:: EXERCISE REQUIREMENTS ::
Every line in the data below from the one containing "(is_Some (stored_status (vmi_key" down to the one containing "stored_status (vmi_key v) (contents w') = Some", both included, must be retyped exactly; no other line is to appear.

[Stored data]
<<<<
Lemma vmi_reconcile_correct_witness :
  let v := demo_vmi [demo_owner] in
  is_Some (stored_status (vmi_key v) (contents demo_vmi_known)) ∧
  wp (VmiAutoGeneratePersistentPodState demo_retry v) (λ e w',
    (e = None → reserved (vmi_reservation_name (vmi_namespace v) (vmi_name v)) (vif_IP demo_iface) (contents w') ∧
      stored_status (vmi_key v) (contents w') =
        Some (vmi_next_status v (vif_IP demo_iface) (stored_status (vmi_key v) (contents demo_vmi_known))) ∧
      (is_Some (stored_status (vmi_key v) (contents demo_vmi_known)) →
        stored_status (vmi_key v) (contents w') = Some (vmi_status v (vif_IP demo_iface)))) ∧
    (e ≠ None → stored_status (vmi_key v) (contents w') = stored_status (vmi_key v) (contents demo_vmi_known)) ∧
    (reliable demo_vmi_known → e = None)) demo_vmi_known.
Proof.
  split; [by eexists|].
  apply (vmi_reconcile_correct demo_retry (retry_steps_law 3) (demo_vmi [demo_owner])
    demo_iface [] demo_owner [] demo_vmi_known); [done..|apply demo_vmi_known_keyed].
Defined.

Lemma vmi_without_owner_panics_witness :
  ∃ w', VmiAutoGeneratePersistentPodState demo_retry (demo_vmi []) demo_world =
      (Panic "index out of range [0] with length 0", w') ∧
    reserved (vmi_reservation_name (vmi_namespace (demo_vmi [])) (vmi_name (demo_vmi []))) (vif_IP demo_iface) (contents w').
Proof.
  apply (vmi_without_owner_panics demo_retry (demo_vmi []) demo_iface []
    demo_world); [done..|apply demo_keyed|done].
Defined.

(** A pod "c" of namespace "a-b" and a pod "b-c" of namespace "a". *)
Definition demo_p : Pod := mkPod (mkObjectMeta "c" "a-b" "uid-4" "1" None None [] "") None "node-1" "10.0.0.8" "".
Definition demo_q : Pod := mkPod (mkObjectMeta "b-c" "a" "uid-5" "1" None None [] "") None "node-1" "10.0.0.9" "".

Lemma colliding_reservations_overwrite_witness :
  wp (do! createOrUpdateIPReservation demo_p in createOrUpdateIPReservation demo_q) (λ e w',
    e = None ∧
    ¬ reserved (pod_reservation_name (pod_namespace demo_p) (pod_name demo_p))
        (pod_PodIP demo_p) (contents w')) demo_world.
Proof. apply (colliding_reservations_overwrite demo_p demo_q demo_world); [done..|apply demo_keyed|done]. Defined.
>>>>
<<<<
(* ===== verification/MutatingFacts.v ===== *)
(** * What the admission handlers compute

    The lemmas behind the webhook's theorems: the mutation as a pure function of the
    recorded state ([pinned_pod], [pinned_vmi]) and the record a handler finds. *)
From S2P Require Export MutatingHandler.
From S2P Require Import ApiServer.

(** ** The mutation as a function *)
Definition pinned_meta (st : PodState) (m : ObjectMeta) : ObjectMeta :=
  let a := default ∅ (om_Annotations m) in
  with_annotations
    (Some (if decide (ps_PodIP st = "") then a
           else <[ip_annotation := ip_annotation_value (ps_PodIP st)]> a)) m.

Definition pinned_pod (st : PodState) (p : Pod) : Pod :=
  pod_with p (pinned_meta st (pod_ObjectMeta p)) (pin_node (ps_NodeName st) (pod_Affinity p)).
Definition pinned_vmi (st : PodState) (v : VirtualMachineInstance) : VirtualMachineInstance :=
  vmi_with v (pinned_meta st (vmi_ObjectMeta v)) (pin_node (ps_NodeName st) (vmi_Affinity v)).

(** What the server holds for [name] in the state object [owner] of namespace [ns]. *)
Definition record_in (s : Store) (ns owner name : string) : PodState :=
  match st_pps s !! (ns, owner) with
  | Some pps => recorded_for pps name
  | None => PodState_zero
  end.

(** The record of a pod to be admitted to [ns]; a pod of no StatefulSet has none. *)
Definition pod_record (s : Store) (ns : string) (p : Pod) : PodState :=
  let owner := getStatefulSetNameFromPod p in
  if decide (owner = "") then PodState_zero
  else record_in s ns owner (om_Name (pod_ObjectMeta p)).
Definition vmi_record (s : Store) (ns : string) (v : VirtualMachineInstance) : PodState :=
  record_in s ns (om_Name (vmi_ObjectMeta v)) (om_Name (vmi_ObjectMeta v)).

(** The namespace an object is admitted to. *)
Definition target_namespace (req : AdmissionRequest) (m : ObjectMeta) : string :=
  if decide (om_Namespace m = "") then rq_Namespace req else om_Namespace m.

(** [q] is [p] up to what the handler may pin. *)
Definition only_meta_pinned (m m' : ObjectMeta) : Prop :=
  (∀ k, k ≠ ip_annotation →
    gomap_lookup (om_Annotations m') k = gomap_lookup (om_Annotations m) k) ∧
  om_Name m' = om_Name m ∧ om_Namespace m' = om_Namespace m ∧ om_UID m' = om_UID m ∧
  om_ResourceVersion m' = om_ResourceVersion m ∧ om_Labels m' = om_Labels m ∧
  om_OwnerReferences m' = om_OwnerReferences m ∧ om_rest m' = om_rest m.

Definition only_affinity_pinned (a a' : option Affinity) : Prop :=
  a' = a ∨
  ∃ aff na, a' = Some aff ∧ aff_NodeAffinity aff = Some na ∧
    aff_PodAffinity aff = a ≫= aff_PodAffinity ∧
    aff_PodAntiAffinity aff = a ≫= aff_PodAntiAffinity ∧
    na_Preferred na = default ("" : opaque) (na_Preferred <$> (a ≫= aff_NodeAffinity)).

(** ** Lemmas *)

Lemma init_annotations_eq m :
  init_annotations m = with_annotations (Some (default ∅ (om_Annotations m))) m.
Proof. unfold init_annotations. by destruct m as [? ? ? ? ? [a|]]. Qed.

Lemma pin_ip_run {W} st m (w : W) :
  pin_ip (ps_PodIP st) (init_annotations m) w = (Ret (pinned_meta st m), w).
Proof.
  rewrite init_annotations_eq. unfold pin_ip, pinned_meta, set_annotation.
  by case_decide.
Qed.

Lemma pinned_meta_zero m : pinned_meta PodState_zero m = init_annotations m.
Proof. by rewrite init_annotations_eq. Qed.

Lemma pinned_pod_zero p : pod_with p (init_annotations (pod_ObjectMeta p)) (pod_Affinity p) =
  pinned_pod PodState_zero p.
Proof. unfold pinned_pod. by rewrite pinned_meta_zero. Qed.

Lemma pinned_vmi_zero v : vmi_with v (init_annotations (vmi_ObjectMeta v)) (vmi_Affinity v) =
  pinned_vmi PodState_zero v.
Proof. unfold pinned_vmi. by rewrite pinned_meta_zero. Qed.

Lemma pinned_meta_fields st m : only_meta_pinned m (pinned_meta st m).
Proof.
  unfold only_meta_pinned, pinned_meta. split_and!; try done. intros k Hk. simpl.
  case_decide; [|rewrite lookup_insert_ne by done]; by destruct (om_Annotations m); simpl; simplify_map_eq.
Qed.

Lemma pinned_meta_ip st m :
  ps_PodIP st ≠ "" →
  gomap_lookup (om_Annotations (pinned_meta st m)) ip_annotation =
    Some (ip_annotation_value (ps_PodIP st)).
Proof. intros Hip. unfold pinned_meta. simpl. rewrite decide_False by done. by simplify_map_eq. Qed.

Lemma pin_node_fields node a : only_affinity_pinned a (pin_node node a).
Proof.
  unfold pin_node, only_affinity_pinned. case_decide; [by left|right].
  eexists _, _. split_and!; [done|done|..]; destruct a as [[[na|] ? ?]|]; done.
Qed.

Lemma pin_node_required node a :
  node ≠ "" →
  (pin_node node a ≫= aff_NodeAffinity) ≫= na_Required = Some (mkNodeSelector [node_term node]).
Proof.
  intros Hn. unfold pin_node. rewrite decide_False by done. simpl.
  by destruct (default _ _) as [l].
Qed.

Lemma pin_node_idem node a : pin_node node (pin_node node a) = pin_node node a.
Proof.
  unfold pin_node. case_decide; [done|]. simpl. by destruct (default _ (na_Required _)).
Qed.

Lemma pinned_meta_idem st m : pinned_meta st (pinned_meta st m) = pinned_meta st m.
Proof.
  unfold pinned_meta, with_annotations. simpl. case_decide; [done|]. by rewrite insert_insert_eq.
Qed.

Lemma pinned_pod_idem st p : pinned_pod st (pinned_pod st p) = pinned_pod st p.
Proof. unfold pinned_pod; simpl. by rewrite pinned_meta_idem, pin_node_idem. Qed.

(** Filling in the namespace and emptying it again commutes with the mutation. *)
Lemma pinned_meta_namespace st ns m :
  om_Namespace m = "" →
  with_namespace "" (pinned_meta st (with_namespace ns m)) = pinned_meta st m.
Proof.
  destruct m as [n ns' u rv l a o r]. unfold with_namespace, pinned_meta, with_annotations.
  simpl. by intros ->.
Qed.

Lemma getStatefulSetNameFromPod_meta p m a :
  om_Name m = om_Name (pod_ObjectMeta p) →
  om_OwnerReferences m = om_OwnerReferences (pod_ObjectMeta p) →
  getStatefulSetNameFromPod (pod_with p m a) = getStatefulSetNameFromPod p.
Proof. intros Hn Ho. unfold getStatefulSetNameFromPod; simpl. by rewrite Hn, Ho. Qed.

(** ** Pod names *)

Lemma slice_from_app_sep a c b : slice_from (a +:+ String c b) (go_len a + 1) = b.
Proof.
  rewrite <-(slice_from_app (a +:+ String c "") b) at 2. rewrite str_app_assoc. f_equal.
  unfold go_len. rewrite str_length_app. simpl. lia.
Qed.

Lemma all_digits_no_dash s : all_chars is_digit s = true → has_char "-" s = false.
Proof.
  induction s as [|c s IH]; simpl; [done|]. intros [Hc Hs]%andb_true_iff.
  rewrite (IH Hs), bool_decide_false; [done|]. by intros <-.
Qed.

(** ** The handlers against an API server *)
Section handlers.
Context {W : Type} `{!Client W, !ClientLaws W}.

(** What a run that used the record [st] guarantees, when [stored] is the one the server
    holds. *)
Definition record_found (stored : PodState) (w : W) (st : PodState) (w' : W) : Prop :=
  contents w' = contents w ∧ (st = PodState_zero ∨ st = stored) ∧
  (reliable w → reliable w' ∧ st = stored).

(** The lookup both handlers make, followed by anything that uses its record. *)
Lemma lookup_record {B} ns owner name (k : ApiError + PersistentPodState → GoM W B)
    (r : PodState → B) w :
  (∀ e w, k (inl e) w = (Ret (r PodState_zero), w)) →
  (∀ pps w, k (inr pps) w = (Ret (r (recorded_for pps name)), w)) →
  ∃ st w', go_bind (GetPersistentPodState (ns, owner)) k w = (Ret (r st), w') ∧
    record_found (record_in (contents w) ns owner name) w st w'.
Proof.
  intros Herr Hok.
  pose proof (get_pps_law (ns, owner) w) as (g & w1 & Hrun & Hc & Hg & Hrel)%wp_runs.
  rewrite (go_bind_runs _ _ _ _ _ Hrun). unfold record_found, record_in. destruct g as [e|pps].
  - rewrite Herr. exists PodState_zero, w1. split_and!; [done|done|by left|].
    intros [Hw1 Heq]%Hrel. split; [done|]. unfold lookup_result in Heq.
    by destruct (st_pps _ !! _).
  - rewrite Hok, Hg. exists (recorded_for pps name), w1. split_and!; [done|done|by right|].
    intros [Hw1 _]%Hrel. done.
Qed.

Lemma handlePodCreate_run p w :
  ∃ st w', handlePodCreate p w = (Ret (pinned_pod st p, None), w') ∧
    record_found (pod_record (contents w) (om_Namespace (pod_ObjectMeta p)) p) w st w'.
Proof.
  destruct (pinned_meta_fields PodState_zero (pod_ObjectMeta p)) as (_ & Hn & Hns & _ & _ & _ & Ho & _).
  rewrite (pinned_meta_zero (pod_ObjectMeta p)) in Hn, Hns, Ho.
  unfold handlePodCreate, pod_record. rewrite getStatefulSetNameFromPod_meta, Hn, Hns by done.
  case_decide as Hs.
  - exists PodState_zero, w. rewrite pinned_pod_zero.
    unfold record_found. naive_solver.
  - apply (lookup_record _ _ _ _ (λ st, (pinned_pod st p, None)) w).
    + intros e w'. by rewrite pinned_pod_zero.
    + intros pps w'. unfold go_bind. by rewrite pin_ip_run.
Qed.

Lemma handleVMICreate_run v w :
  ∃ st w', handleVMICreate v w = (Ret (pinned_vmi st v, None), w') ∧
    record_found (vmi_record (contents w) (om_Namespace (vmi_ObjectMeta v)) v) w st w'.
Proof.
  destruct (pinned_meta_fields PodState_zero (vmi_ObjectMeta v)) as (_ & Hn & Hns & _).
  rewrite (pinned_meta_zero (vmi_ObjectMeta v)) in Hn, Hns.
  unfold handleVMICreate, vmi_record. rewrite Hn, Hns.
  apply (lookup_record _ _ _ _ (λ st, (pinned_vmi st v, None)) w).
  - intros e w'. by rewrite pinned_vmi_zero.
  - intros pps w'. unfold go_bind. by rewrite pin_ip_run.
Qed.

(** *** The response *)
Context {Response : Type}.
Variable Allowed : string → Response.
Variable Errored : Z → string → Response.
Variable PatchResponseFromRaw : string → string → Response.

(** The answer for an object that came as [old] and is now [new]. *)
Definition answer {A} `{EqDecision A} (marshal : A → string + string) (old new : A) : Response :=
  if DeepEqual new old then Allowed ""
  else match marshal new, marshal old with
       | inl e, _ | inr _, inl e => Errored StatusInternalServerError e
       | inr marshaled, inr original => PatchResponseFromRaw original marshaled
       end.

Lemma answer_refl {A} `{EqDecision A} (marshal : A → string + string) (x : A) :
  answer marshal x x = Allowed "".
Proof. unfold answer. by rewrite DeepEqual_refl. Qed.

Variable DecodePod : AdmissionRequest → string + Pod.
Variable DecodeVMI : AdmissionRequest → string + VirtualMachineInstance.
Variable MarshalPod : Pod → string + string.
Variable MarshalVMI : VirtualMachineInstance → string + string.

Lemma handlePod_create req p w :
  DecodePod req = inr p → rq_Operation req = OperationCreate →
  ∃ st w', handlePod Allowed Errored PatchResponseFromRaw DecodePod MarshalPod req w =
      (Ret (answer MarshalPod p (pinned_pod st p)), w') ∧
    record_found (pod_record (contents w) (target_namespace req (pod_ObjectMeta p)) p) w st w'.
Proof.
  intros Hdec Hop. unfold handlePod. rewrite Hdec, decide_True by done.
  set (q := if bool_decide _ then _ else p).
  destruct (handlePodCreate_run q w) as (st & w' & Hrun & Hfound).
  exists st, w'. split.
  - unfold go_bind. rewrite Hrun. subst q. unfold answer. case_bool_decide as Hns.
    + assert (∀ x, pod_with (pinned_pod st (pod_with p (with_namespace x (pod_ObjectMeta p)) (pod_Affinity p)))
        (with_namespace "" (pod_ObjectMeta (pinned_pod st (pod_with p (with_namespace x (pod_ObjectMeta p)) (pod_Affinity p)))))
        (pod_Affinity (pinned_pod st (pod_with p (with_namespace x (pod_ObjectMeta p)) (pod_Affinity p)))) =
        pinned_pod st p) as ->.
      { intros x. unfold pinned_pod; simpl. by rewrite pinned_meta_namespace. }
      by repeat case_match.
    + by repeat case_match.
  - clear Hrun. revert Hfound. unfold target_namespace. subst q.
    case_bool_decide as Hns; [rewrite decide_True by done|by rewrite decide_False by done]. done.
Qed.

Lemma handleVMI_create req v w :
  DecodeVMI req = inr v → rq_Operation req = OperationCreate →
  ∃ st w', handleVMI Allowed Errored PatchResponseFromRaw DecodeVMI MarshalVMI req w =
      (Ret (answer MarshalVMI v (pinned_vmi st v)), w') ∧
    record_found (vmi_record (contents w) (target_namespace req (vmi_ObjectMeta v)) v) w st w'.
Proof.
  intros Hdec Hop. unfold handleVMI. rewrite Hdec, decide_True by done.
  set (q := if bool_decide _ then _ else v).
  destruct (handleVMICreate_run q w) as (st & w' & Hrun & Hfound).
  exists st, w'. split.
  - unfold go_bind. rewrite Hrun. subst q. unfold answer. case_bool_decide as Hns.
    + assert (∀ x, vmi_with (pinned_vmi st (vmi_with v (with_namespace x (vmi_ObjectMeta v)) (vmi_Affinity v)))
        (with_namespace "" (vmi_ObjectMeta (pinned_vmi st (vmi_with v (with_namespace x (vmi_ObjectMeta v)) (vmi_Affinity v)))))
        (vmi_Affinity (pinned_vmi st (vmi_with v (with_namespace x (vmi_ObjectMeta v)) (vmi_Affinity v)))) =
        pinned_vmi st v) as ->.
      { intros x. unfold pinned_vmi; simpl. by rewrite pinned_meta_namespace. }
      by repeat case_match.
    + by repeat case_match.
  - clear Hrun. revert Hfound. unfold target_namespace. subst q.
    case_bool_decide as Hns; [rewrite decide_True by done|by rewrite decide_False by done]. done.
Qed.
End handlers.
>>>>
:: FINISHED TASK ::
      (is_Some (stored_status (vmi_key v) (contents demo_vmi_known)) →
        stored_status (vmi_key v) (contents w') = Some (vmi_status v (vif_IP demo_iface)))) ∧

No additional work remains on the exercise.